The comparison to the higher-level GW reference (Fig. 5, right) provides a more complete picture. As expected, the model's predictions show a larger systematic underestimation of 7.75 eV relative to the GW gaps. However, it is critical to note that it is a well-established fact that DFT itself (particularly with the B3LYP functional) significantly underestimates the more sophisticated GW gap. Therefore, this large deviation is not a failure of the model; rather, it correctly reflects the combined, systematic underestimation of both the GFN2-xTB training data and the DFT benchmark relative to the GW standard.

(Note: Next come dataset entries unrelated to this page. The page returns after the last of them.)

(* ===== verification/Riscv.v ===== *)
(** Constants and macros of kernel/riscv.h, kernel/memlayout.h and
    kernel/param.h: page sizes and rounding, the fields of an Sv39 page-table
    entry, the page-table indices of a virtual address, the memory map, and the
    limits of the kernel's tables; with the bit-level lemmas the page-table
    files use. *)

From S2P Require Import Prelude.

(** ** riscv.h *)

Definition PGSIZE : Z := 4096.
Definition PGSHIFT : Z := 12.

Definition PGROUNDUP (sz : Z) : Z := Z.land (w64 (sz + PGSIZE - 1)) (Z.lnot (PGSIZE - 1)).
Definition PGROUNDDOWN (a : Z) : Z := Z.land a (Z.lnot (PGSIZE - 1)).

Definition PTE_V : Z := Z.shiftl 1 0.
Definition PTE_R : Z := Z.shiftl 1 1.
Definition PTE_W : Z := Z.shiftl 1 2.
Definition PTE_X : Z := Z.shiftl 1 3.
Definition PTE_U : Z := Z.shiftl 1 4.
Definition PTE_A : Z := Z.shiftl 1 6.
Definition PTE_PG : Z := Z.shiftl 1 9.

Definition PA2PTE (pa : Z) : Z := w64 (Z.shiftl (Z.shiftr pa 12) 10).
Definition PTE2PA (pte : Z) : Z := w64 (Z.shiftl (Z.shiftr pte 10) 12).
Definition PTE_FLAGS (pte : Z) : Z := Z.land pte 0x3FF.

Definition PXMASK : Z := 0x1FF.
Definition PXSHIFT (level : Z) : Z := PGSHIFT + 9 * level.
Definition PX (level va : Z) : Z := Z.land (Z.shiftr va (PXSHIFT level)) PXMASK.

Definition MAXVA : Z := Z.shiftl 1 (9 + 9 + 9 + 12 - 1).

(** ** memlayout.h *)

Definition UART0 : Z := 0x10000000.
Definition UART0_IRQ : Z := 10.
Definition VIRTIO0 : Z := 0x10001000.
Definition VIRTIO0_IRQ : Z := 1.
Definition PLIC : Z := 0x0c000000.
Definition KERNBASE : Z := 0x80000000.
Definition PHYSTOP : Z := KERNBASE + 128 * 1024 * 1024.
Definition TRAMPOLINE : Z := MAXVA - PGSIZE.
Definition KSTACK (p : Z) : Z := TRAMPOLINE - (p + 1) * 2 * PGSIZE.
Definition TRAPFRAME : Z := TRAMPOLINE - PGSIZE.

(** ** param.h *)

Definition NPROC : Z := 64.
Definition MAXARG : Z := 32.
Definition FSSIZE : Z := 1000.
Definition MAX_PSYC_PAGES : Z := 16.
Definition MAX_TOTAL_PAGES : Z := 32.

(** The page-replacement policy chosen when the kernel is built (Makefile
    variable [SELECTION], passed as [-D $(SELECTION)]). *)
Inductive selection := NONE | SCFIFO | NFUA | LAPA.

#[global] Instance selection_eq_dec : EqDecision selection.
Proof. solve_decision. Defined.

(** What the linker script and trampoline.S decide: the first address after the
    kernel, the end of its text and the physical address of the trampoline. *)
Class KImage := {
  kend : Z;
  etext : Z;
  trampoline : Z
}.

(** The facts about that layout the kernel relies on. *)
Class KImageOk (KI : KImage) : Prop := {
  kend_low : KERNBASE <= kend;
  kend_high : kend <= PHYSTOP;
  trampoline_aligned : trampoline mod PGSIZE = 0;
  trampoline_range : KERNBASE <= trampoline < kend
}.

(** ** Rounding *)

Lemma land_lnot_pow2 (a n : Z) : 0 <= n → Z.land a (Z.lnot (2 ^ n - 1)) = 2 ^ n * (a / 2 ^ n).
Proof.
  intros Hn. rewrite <- Z.ldiff_land.
  replace (2 ^ n - 1) with (Z.ones n) by (rewrite Z.ones_equiv; lia).
  rewrite Z.ldiff_ones_r, Z.shiftl_mul_pow2, Z.shiftr_div_pow2 by lia. lia.
Qed.

Lemma PGROUNDDOWN_eq (a : Z) : PGROUNDDOWN a = PGSIZE * (a / PGSIZE).
Proof. unfold PGROUNDDOWN. apply (land_lnot_pow2 a 12). lia. Qed.

Lemma PGROUNDUP_eq (sz : Z) :
  0 <= sz → sz + PGSIZE <= 2 ^ 64 → PGROUNDUP sz = PGSIZE * ((sz + PGSIZE - 1) / PGSIZE).
Proof.
  intros H0 H1. unfold PGROUNDUP, w64, PGSIZE in *.
  rewrite Z.mod_small by lia. apply (land_lnot_pow2 _ 12). lia.
Qed.

Lemma PGROUNDDOWN_aligned a : a mod PGSIZE = 0 → PGROUNDDOWN a = a.
Proof. rewrite PGROUNDDOWN_eq. unfold PGSIZE. intros. Z.div_mod_to_equations. lia. Qed.

Lemma PGROUNDUP_bounds sz :
  0 <= sz → sz + PGSIZE <= 2 ^ 64 →
  sz <= PGROUNDUP sz < sz + PGSIZE ∧ PGROUNDUP sz mod PGSIZE = 0.
Proof.
  intros. rewrite PGROUNDUP_eq by done. unfold PGSIZE in *.
  rewrite Z.mul_comm, Z_mod_mult. split; [|done]. Z.div_mod_to_equations. lia.
Qed.

(** ** Page-table indices *)

Lemma PX_eq level va : 0 <= level → PX level va = (va / 2 ^ (12 + 9 * level)) mod 512.
Proof.
  intros. unfold PX, PXSHIFT, PGSHIFT, PXMASK.
  rewrite Z.shiftr_div_pow2 by lia.
  change 0x1FF with (Z.ones 9). rewrite Z.land_ones by lia. done.
Qed.

Lemma PX_range level va : 0 <= level → 0 <= PX level va < 512.
Proof. intros. rewrite PX_eq by done. apply Z.mod_pos_bound. lia. Qed.

(** ** Testing and changing flag bits *)

Lemma truth_land_pow2 (x n : Z) : 0 <= n → truth (Z.land x (Z.shiftl 1 n)) = Z.testbit x n.
Proof.
  intros Hn. unfold truth. rewrite Z.shiftl_1_l.
  destruct (Z.testbit x n) eqn:E.
  - apply negb_true_iff, Z.eqb_neq. intros H.
    apply (f_equal (λ z, Z.testbit z n)) in H.
    rewrite Z.land_spec, E, Z.pow2_bits_true, Z.bits_0 in H by done. done.
  - apply negb_false_iff, Z.eqb_eq. apply Z.bits_inj'. intros k Hk.
    rewrite Z.land_spec, Z.bits_0.
    destruct (decide (k = n)) as [->|]; [by rewrite E|].
    rewrite Z.pow2_bits_false by lia. apply andb_false_r.
Qed.

Lemma truth_V x : truth (Z.land x PTE_V) = Z.testbit x 0.
Proof. by apply truth_land_pow2. Qed.
Lemma truth_U x : truth (Z.land x PTE_U) = Z.testbit x 4.
Proof. by apply truth_land_pow2. Qed.
Lemma truth_A x : truth (Z.land x PTE_A) = Z.testbit x 6.
Proof. by apply truth_land_pow2. Qed.
Lemma truth_PG x : truth (Z.land x PTE_PG) = Z.testbit x 9.
Proof. by apply truth_land_pow2. Qed.

Lemma testbit_high (z n i : Z) : 0 <= z < 2 ^ n → n <= i → 0 <= n → Z.testbit z i = false.
Proof.
  intros. rewrite <- (Z.mod_small z (2 ^ n)) by done. by apply Z.mod_pow2_bits_high.
Qed.

(** The physical address field of an entry built by [PA2PTE]. *)
Lemma PA2PTE_eq pa : 0 <= pa < 2 ^ 56 → PA2PTE pa = pa / 4096 * 1024.
Proof.
  intros. unfold PA2PTE, w64.
  rewrite Z.shiftl_mul_pow2, Z.shiftr_div_pow2 by lia.
  change (2 ^ 12) with 4096. change (2 ^ 10) with 1024.
  apply Z.mod_small. Z.div_mod_to_equations. lia.
Qed.

Lemma lor_low (x f : Z) : 0 <= f < 1024 → Z.lor (x * 1024) f = x * 1024 + f.
Proof.
  intros. change 1024 with (2 ^ 10). rewrite <- Z.shiftl_mul_pow2 by lia.
  symmetry. apply Z.add_nocarry_lor. apply Z.bits_inj'. intros k Hk.
  rewrite Z.land_spec, Z.bits_0. destruct (decide (k < 10)).
  - by rewrite Z.shiftl_spec_low by lia.
  - rewrite (testbit_high f 10 k) by lia. apply andb_false_r.
Qed.

Lemma PTE2PA_eq pte : 0 <= pte < 2 ^ 54 → PTE2PA pte = pte / 1024 * 4096.
Proof.
  intros. unfold PTE2PA, w64.
  rewrite Z.shiftl_mul_pow2, Z.shiftr_div_pow2 by lia.
  change (2 ^ 12) with 4096. change (2 ^ 10) with 1024.
  apply Z.mod_small. Z.div_mod_to_equations. lia.
Qed.

Lemma PTE2PA_make pa flags :
  0 <= pa < 2 ^ 56 → pa mod PGSIZE = 0 → 0 <= flags < 1024 →
  PTE2PA (Z.lor (PA2PTE pa) flags) = pa.
Proof.
  unfold PGSIZE. intros. rewrite PA2PTE_eq by done. rewrite lor_low by done.
  rewrite PTE2PA_eq; Z.div_mod_to_equations; lia.
Qed.

Lemma PTE_FLAGS_make pa flags :
  0 <= pa < 2 ^ 56 → 0 <= flags < 1024 →
  PTE_FLAGS (Z.lor (PA2PTE pa) flags) = flags.
Proof.
  intros. rewrite PA2PTE_eq by done. rewrite lor_low by done.
  unfold PTE_FLAGS. change 0x3FF with (Z.ones 10). rewrite Z.land_ones by lia.
  change (2 ^ 10) with 1024. rewrite Z.add_comm, Z_mod_plus_full. by apply Z.mod_small.
Qed.

Lemma testbit_make pa flags i :
  0 <= pa < 2 ^ 56 → 0 <= flags < 1024 → 0 <= i < 10 →
  Z.testbit (Z.lor (PA2PTE pa) flags) i = Z.testbit flags i.
Proof.
  intros. rewrite PA2PTE_eq by done. rewrite Z.lor_spec.
  change 1024 with (2 ^ 10). rewrite <- Z.shiftl_mul_pow2 by lia.
  by rewrite Z.shiftl_spec_low by lia.
Qed.

(** Closed comparisons of flag words. *)
Ltac flags := split; vm_compute; congruence.

Lemma PTE_V_range : 0 <= PTE_V < 1024.
Proof. flags. Qed.

Lemma PA2PTE_range pa flags :
  0 <= pa < 2 ^ 56 → 0 <= flags < 1024 → 0 <= Z.lor (PA2PTE pa) flags < 2 ^ 64.
Proof.
  intros. rewrite PA2PTE_eq by done. rewrite lor_low by done.
  Z.div_mod_to_equations. lia.
Qed.

(** Setting and clearing one flag of an entry ([*pte |= f], [*pte &= ~f]). *)
Lemma testbit_flag n i : 0 <= n → 0 <= i → Z.testbit (Z.shiftl 1 n) i = (i =? n).
Proof.
  intros. rewrite Z.shiftl_1_l. destruct (Z.eqb_spec i n) as [->|].
  - by apply Z.pow2_bits_true.
  - by apply Z.pow2_bits_false.
Qed.

Lemma testbit_clear v n i :
  0 <= n → 0 <= i → Z.testbit (Z.land v (Z.lnot (Z.shiftl 1 n))) i = Z.testbit v i && negb (i =? n).
Proof. intros. by rewrite Z.land_spec, Z.lnot_spec, testbit_flag. Qed.

Lemma testbit_set v n i :
  0 <= n → 0 <= i → Z.testbit (Z.lor v (Z.shiftl 1 n)) i = Z.testbit v i || (i =? n).
Proof. intros. by rewrite Z.lor_spec, testbit_flag. Qed.

Lemma shiftr_flag n : 0 <= n < 10 → Z.shiftr (Z.shiftl 1 n) 10 = 0.
Proof.
  intros. apply Z.bits_inj'. intros k Hk. rewrite Z.shiftr_spec, testbit_flag, Z.bits_0 by lia.
  apply Z.eqb_neq. lia.
Qed.

Lemma PTE2PA_clear v n : 0 <= n < 10 → PTE2PA (Z.land v (Z.lnot (Z.shiftl 1 n))) = PTE2PA v.
Proof.
  intros. unfold PTE2PA. do 2 f_equal. apply Z.bits_inj'. intros k Hk.
  rewrite !Z.shiftr_spec, testbit_clear by lia. rewrite (proj2 (Z.eqb_neq _ _)) by lia.
  apply andb_true_r.
Qed.

Lemma PTE2PA_set v n : 0 <= n < 10 → PTE2PA (Z.lor v (Z.shiftl 1 n)) = PTE2PA v.
Proof.
  intros. unfold PTE2PA. by rewrite Z.shiftr_lor, shiftr_flag, Z.lor_0_r.
Qed.

Lemma clear_range v f : 0 <= v < 2 ^ 64 → 0 <= Z.land v (Z.lnot f) < 2 ^ 64.
Proof.
  intros Hv. rewrite <- Z.ldiff_land. split; [apply Z.ldiff_nonneg; lia|].
  destruct (decide (Z.ldiff v f = 0)) as [->|]; [lia|].
  assert (0 <= Z.ldiff v f) by (apply Z.ldiff_nonneg; lia).
  apply Z.log2_lt_pow2; [lia|].
  destruct (decide (64 <= Z.log2 (Z.ldiff v f))) as [Hl|]; [|lia].
  pose proof (Z.bit_log2 (Z.ldiff v f) ltac:(lia)) as Hb.
  rewrite Z.ldiff_spec, (testbit_high v 64) in Hb by lia. done.
Qed.

Lemma set_range v n : 0 <= v < 2 ^ 64 → 0 <= n < 64 → 0 <= Z.lor v (Z.shiftl 1 n) < 2 ^ 64.
Proof.
  intros Hv Hn. assert (Hs : 0 <= Z.shiftl 1 n) by (apply Z.shiftl_nonneg; lia).
  split; [apply Z.lor_nonneg; lia|].
  destruct (decide (Z.lor v (Z.shiftl 1 n) = 0)) as [->|]; [lia|].
  assert (0 <= Z.lor v (Z.shiftl 1 n)) by (apply Z.lor_nonneg; lia).
  apply Z.log2_lt_pow2; [lia|].
  destruct (decide (64 <= Z.log2 (Z.lor v (Z.shiftl 1 n)))) as [Hl|]; [|lia].
  pose proof (Z.bit_log2 (Z.lor v (Z.shiftl 1 n)) ltac:(lia)) as Hb.
  rewrite testbit_set, (testbit_high v 64), (proj2 (Z.eqb_neq _ _)) in Hb by lia. done.
Qed.

#[global] Opaque PA2PTE PTE2PA PTE_FLAGS PX PGROUNDUP PGROUNDDOWN.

2.4.7 Model improvements. While this study demonstrates the successful application of descriptor-based machine learning, a promising avenue for future improvement is the implementation of GNN architectures. The current state-of-the-art in molecular property prediction is dominated by models such as SchNet,1,15,16 MPNNs,8,14,15 MEGNet2,26 and PaiNN,47 which learn features directly from the 3D molecular graph rather than relying on pre-calculated descriptors. These methods have achieved exceptionally low prediction errors (MAE < 0.1 eV) and represent the next logical step for enhancing predictive accuracy. Therefore, testing additional descriptor-based models like Random Forest or XGBoost is unlikely to yield fundamentally new insights, as they operate on the same feature space. Future work will focus on developing a GNN-based pipeline to investigate if this methodological shift can overcome the challenges our current models face with molecules possessing complex electronic structures, thereby pushing the boundaries of predictive accuracy for large-scale natural product databases.

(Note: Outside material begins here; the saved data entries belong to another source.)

(* ===== verification/Memory.v ===== *)
(** Byte-addressed memory and the memory routines of kernel/string.c.

    Memory is a finite map from addresses to bytes; a byte that was never
    written reads as zero.  [load64]/[store64] are the little-endian accesses
    the compiler emits for a [uint64], and [memset] and [memmove] are the loops
    of string.c, run on that memory. *)

From S2P Require Import Prelude Riscv.

Abbreviation memory := (gmap Z Z).

Definition mget (m : memory) (a : Z) : Z := w8 (default 0 (m !! a)).
Definition mput (m : memory) (a v : Z) : memory := <[a := w8 v]> m.

Fixpoint le_load (n : nat) (m : memory) (a : Z) : Z :=
  match n with
  | O => 0
  | S k => mget m a + 256 * le_load k m (a + 1)
  end.

Fixpoint le_store (n : nat) (m : memory) (a v : Z) : memory :=
  match n with
  | O => m
  | S k => le_store k (mput m a v) (a + 1) (v / 256)
  end.

Definition load64 (m : memory) (a : Z) : Z := le_load 8 m a.
Definition store64 (m : memory) (a v : Z) : memory := le_store 8 m a v.

(** The [n] bytes at [a], and writing a byte string at [a]. *)
Fixpoint read_bytes (m : memory) (a : Z) (n : nat) : list Z :=
  match n with
  | O => []
  | S k => mget m a :: read_bytes m (a + 1) k
  end.

Fixpoint write_bytes (m : memory) (a : Z) (bs : list Z) : memory :=
  match bs with
  | [] => m
  | b :: bs' => write_bytes (mput m a b) (a + 1) bs'
  end.

(** [memset]: [for(i = 0; i < n; i++) cdst[i] = c;] *)
Fixpoint memset_loop (k : nat) (i : Z) (m : memory) (cdst c : Z) : memory :=
  match k with
  | O => m
  | S k' => memset_loop k' (i + 1) (mput m (cdst + i) c) cdst c
  end.

Definition memset (m : memory) (dst c n : Z) : memory :=
  memset_loop (Z.to_nat n) 0 m dst c.

(** [memmove]: [*d++ = *s++] upwards, [*--d = *--s] downwards. *)
Fixpoint copy_up (n : nat) (m : memory) (d s : Z) : memory :=
  match n with
  | O => m
  | S k => copy_up k (mput m d (mget m s)) (d + 1) (s + 1)
  end.

Fixpoint copy_down (n : nat) (m : memory) (d s : Z) : memory :=
  match n with
  | O => m
  | S k => copy_down k (mput m (d - 1) (mget m (s - 1))) (d - 1) (s - 1)
  end.

Definition memmove (m : memory) (dst src n : Z) : memory :=
  if (src <? dst) && (dst <? src + n)
  then copy_down (Z.to_nat n) m (dst + n) (src + n)
  else copy_up (Z.to_nat n) m dst src.

(** [m'] is [m] but for the [n] bytes at [a]. *)
Definition same_off (a n : Z) (m m' : memory) : Prop :=
  ∀ b, b < a ∨ a + n <= b → mget m' b = mget m b.

(** ** Bytes *)

Lemma w8_range z : 0 <= w8 z < 256.
Proof. unfold w8. apply Z.mod_pos_bound. lia. Qed.

Lemma w8_idem z : w8 (w8 z) = w8 z.
Proof. unfold w8. apply Z.mod_mod. lia. Qed.

Lemma mget_range m a : 0 <= mget m a < 256.
Proof. apply w8_range. Qed.

Lemma w8_mget m a : w8 (mget m a) = mget m a.
Proof. apply w8_idem. Qed.

Lemma mget_mput_eq m a v : mget (mput m a v) a = w8 v.
Proof. unfold mget, mput. rewrite lookup_insert_eq. simpl. apply w8_idem. Qed.

Lemma mget_mput_ne m a b v : a ≠ b → mget (mput m a v) b = mget m b.
Proof. intros. unfold mget, mput. by rewrite lookup_insert_ne. Qed.

Lemma mget_mput m a b v : mget (mput m a v) b = if decide (a = b) then w8 v else mget m b.
Proof. case_decide; subst; [apply mget_mput_eq|by apply mget_mput_ne]. Qed.

(** ** Words *)

Lemma le_load_range n m a : 0 <= le_load n m a < 256 ^ Z.of_nat n.
Proof.
  revert a. induction n as [|n IH]; intros a; [simpl; lia|].
  rewrite Nat2Z.inj_succ, Z.pow_succ_r by lia. cbn [le_load].
  pose proof (mget_range m a). specialize (IH (a + 1)). lia.
Qed.

Lemma le_load_ext n m m' a :
  (∀ k, 0 <= k < Z.of_nat n → mget m (a + k) = mget m' (a + k)) →
  le_load n m a = le_load n m' a.
Proof.
  revert a. induction n as [|n IH]; intros a H; [done|]. cbn [le_load].
  rewrite (IH (a + 1)).
  - specialize (H 0). rewrite Z.add_0_r in H. rewrite H by lia. done.
  - intros k Hk. replace (a + 1 + k) with (a + (1 + k)) by lia. apply H. lia.
Qed.

Lemma mget_le_store n m a v b :
  mget (le_store n m a v) b =
  if decide (a <= b < a + Z.of_nat n) then (v / 256 ^ (b - a)) mod 256 else mget m b.
Proof.
  revert m a v. induction n as [|n IH]; intros m a v; cbn [le_store].
  - rewrite decide_False by lia. done.
  - rewrite IH. destruct (decide (a = b)) as [->|Hne].
    + rewrite decide_False by lia. rewrite decide_True by lia.
      rewrite mget_mput_eq, Z.sub_diag, Z.pow_0_r, Z.div_1_r. done.
    + rewrite mget_mput_ne by done. repeat case_decide; try lia; try done.
      replace (b - a) with (Z.succ (b - (a + 1))) by lia.
      rewrite Z.pow_succ_r by lia. rewrite Z.div_div by lia. done.
Qed.

Lemma le_load_store_eq n m a v : le_load n (le_store n m a v) a = v mod 256 ^ Z.of_nat n.
Proof.
  revert m a v. induction n as [|n IH]; intros m a v.
  - simpl. by rewrite Z.mod_1_r.
  - rewrite Nat2Z.inj_succ, Z.pow_succ_r by lia. cbn [le_store le_load].
    rewrite IH. rewrite mget_le_store, decide_False by lia. rewrite mget_mput_eq.
    unfold w8. change (2 ^ 8) with 256. rewrite Z.rem_mul_r by lia. lia.
Qed.

Lemma le_load_store_ne n k m a b v :
  a + Z.of_nat n <= b ∨ b + Z.of_nat k <= a → le_load k (le_store n m a v) b = le_load k m b.
Proof.
  intros. apply le_load_ext. intros j Hj. rewrite mget_le_store, decide_False by lia. done.
Qed.

Lemma load64_range m a : 0 <= load64 m a < 2 ^ 64.
Proof. pose proof (le_load_range 8 m a). change (2 ^ 64) with (256 ^ 8). done. Qed.

Lemma load64_store64_eq m a v : 0 <= v < 2 ^ 64 → load64 (store64 m a v) a = v.
Proof.
  intros. unfold load64, store64. rewrite le_load_store_eq.
  change (256 ^ Z.of_nat 8) with (2 ^ 64). by apply Z.mod_small.
Qed.

Lemma load64_store64_ne m a b v :
  a + 8 <= b ∨ b + 8 <= a → load64 (store64 m a v) b = load64 m b.
Proof. intros. apply le_load_store_ne. lia. Qed.

Lemma load64_ext m m' a :
  (∀ k, 0 <= k < 8 → mget m (a + k) = mget m' (a + k)) → load64 m a = load64 m' a.
Proof. intros. by apply le_load_ext. Qed.

Lemma mget_store64_ne m a v b : b < a ∨ a + 8 <= b → mget (store64 m a v) b = mget m b.
Proof. intros. unfold store64. rewrite mget_le_store, decide_False by lia. done. Qed.

(** ** Byte strings *)

Lemma length_read_bytes m a n : length (read_bytes m a n) = n.
Proof. revert a. induction n; intros; simpl; [done|]. f_equal. auto. Qed.

Lemma lookup_read_bytes m a n i :
  (i < n)%nat → read_bytes m a n !! i = Some (mget m (a + Z.of_nat i)).
Proof.
  revert a i. induction n as [|n IH]; intros a i Hi; [lia|].
  destruct i as [|i]; cbn [read_bytes].
  - cbn. by rewrite Z.add_0_r.
  - rewrite lookup_cons. rewrite (IH (a + 1) i) by lia. do 2 f_equal. lia.
Qed.

Lemma read_bytes_ext m m' a b n :
  (∀ k, 0 <= k < Z.of_nat n → mget m (a + k) = mget m' (b + k)) →
  read_bytes m a n = read_bytes m' b n.
Proof.
  revert a b. induction n as [|n IH]; intros a b H; [done|]. simpl. f_equal.
  - specialize (H 0). rewrite !Z.add_0_r in H. apply H. lia.
  - apply IH. intros k Hk. replace (a + 1 + k) with (a + (1 + k)) by lia.
    replace (b + 1 + k) with (b + (1 + k)) by lia. apply H. lia.
Qed.

Lemma mget_write_bytes m a bs b :
  mget (write_bytes m a bs) b =
  if decide (a <= b < a + Z.of_nat (length bs))
  then w8 (default 0 (bs !! Z.to_nat (b - a))) else mget m b.
Proof.
  revert m a. induction bs as [|x bs IH]; intros m a; cbn [write_bytes length].
  - rewrite decide_False by lia. done.
  - rewrite IH. destruct (decide (a = b)) as [->|Hne].
    + rewrite decide_False by lia. rewrite decide_True by lia.
      rewrite mget_mput_eq, Z.sub_diag. done.
    + rewrite mget_mput_ne by done. repeat case_decide; try lia; try done.
      replace (Z.to_nat (b - a)) with (S (Z.to_nat (b - (a + 1)))) by lia. done.
Qed.

Lemma read_write_bytes m a bs :
  Forall (λ b, 0 <= b < 256) bs →
  read_bytes (write_bytes m a bs) a (length bs) = bs.
Proof.
  intros Hbs. apply list_eq_same_length with (length bs).
  - done.
  - by rewrite length_read_bytes.
  - intros i x y Hi. rewrite lookup_read_bytes by done. rewrite mget_write_bytes.
    rewrite decide_True by lia. replace (Z.to_nat _) with i by lia.
    intros Hx Hy. rewrite Hy in Hx. simpl in Hx. injection Hx as <-.
    unfold w8. apply Z.mod_small. rewrite Forall_lookup in Hbs. by eapply Hbs.
Qed.

Lemma read_bytes_bytes m a n : Forall (λ b, 0 <= b < 256) (read_bytes m a n).
Proof. revert a. induction n; intros; simpl; constructor; auto using mget_range. Qed.

(** ** memset and memmove *)

Lemma mget_memset_loop k i m d c b :
  mget (memset_loop k i m d c) b =
  if decide (d + i <= b < d + i + Z.of_nat k) then w8 c else mget m b.
Proof.
  revert i m. induction k as [|k IH]; intros i m; cbn [memset_loop].
  - rewrite decide_False by lia. done.
  - rewrite IH, mget_mput. repeat case_decide; try done; lia.
Qed.

Lemma mget_memset m d c n b :
  mget (memset m d c n) b = if decide (d <= b < d + n) then w8 c else mget m b.
Proof.
  unfold memset. rewrite mget_memset_loop. repeat case_decide; try done; lia.
Qed.

Lemma mget_copy_up n m d s b :
  d <= s ∨ s + Z.of_nat n <= d →
  mget (copy_up n m d s) b =
  if decide (d <= b < d + Z.of_nat n) then mget m (s + (b - d)) else mget m b.
Proof.
  revert m d s. induction n as [|n IH]; intros m d s Hds; cbn [copy_up].
  - rewrite decide_False by lia. done.
  - rewrite IH by lia. rewrite !mget_mput, !w8_mget.
    repeat case_decide; try lia; try done; f_equal; lia.
Qed.

Lemma mget_copy_down n m d s b :
  s <= d →
  mget (copy_down n m d s) b =
  if decide (d - Z.of_nat n <= b < d) then mget m (s - (d - b)) else mget m b.
Proof.
  revert m d s. induction n as [|n IH]; intros m d s Hds; cbn [copy_down].
  - rewrite decide_False by lia. done.
  - rewrite IH by lia. rewrite !mget_mput, !w8_mget.
    repeat case_decide; try lia; try done; f_equal; lia.
Qed.

Lemma mget_memmove m dst src n b :
  0 <= n →
  mget (memmove m dst src n) b =
  if decide (dst <= b < dst + n) then mget m (src + (b - dst)) else mget m b.
Proof.
  intros Hn. unfold memmove. destruct (Z.ltb_spec src dst), (Z.ltb_spec dst (src + n)); simpl.
  all: rewrite ?mget_copy_down, ?mget_copy_up by lia.
  all: repeat case_decide; try lia; try done; f_equal; lia.
Qed.

Lemma same_off_load64 a n m m' b :
  same_off a n m m' → b + 8 <= a ∨ a + n <= b → load64 m' b = load64 m b.
Proof. intros H Hb. apply load64_ext. intros k Hk. apply H. lia. Qed.

Lemma same_off_store64 a v m : same_off a 8 m (store64 m a v).
Proof. intros b Hb. apply mget_store64_ne. lia. Qed.

Lemma same_off_weaken a n p k m m' :
  same_off a n m m' → p <= a → a + n <= p + k → same_off p k m m'.
Proof. intros H ?? b Hb. apply H. lia. Qed.

Lemma same_off_trans a n m1 m2 m3 :
  same_off a n m1 m2 → same_off a n m2 m3 → same_off a n m1 m3.
Proof. intros H1 H2 b Hb. rewrite H2, H1 by done. done. Qed.

(** Proofs go through the lemmas above; the loops still compute under
    [vm_compute]. *)
(** [memmove] copies correctly also when the two ranges overlap: afterwards
    the destination holds what the source held before, and no other byte
    changed. *)
Lemma memmove_copies m dst src n :
  0 <= n →
  read_bytes (memmove m dst src n) dst (Z.to_nat n) = read_bytes m src (Z.to_nat n) ∧
  same_off dst n m (memmove m dst src n).
Proof.
  intros Hn. split.
  - apply list_eq. intros k. destruct (decide (k < Z.to_nat n)%nat).
    + rewrite !lookup_read_bytes, mget_memmove, decide_True by lia. do 2 f_equal. lia.
    + rewrite !lookup_ge_None_2; [done|rewrite length_read_bytes; lia..].
  - intros b Hb. rewrite mget_memmove by done. by rewrite decide_False by lia.
Qed.

#[global] Opaque memset memmove read_bytes write_bytes load64 store64.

In parallel with exploring new architectures, several refinements could enhance the current modeling framework. A deeper investigation into the chemical structures of molecules with high prediction errors—particularly for the challenging functional groups identified in this study, such as aliphatic carboxylic acids, alcohols, and amines—could reveal specific structural motifs or electronic interactions that the current descriptors fail to capture. The observation that smaller, under-represented molecular groups exhibited poorer predictive performance underscores the need to address data scarcity. Future work should prioritize strategies such as targeted data augmentation techniques, gathering more data for these groups, or employing weighting schemes during regression to account for potential biases in the training data. A primary strategy is the use of deep generative models,19 such as Variational Autoencoders (VAEs)48,49 or Generative Adversarial Networks (GANs),49 which can learn to produce novel, yet chemically valid, molecular structures within a specific chemical domain. This approach would allow for the targeted generation of new molecules belonging to the poorly predicted classes, directly enriching and balancing the training set. Alternatively, data augmentation can be performed in the descriptor space. Techniques like the Synthetic Minority Over-sampling Technique50 (SMOTE) and its variants50 have been successfully adapted for QSAR datasets, where they create synthetic minority class samples by interpolating between existing data points in the high-dimensional feature space.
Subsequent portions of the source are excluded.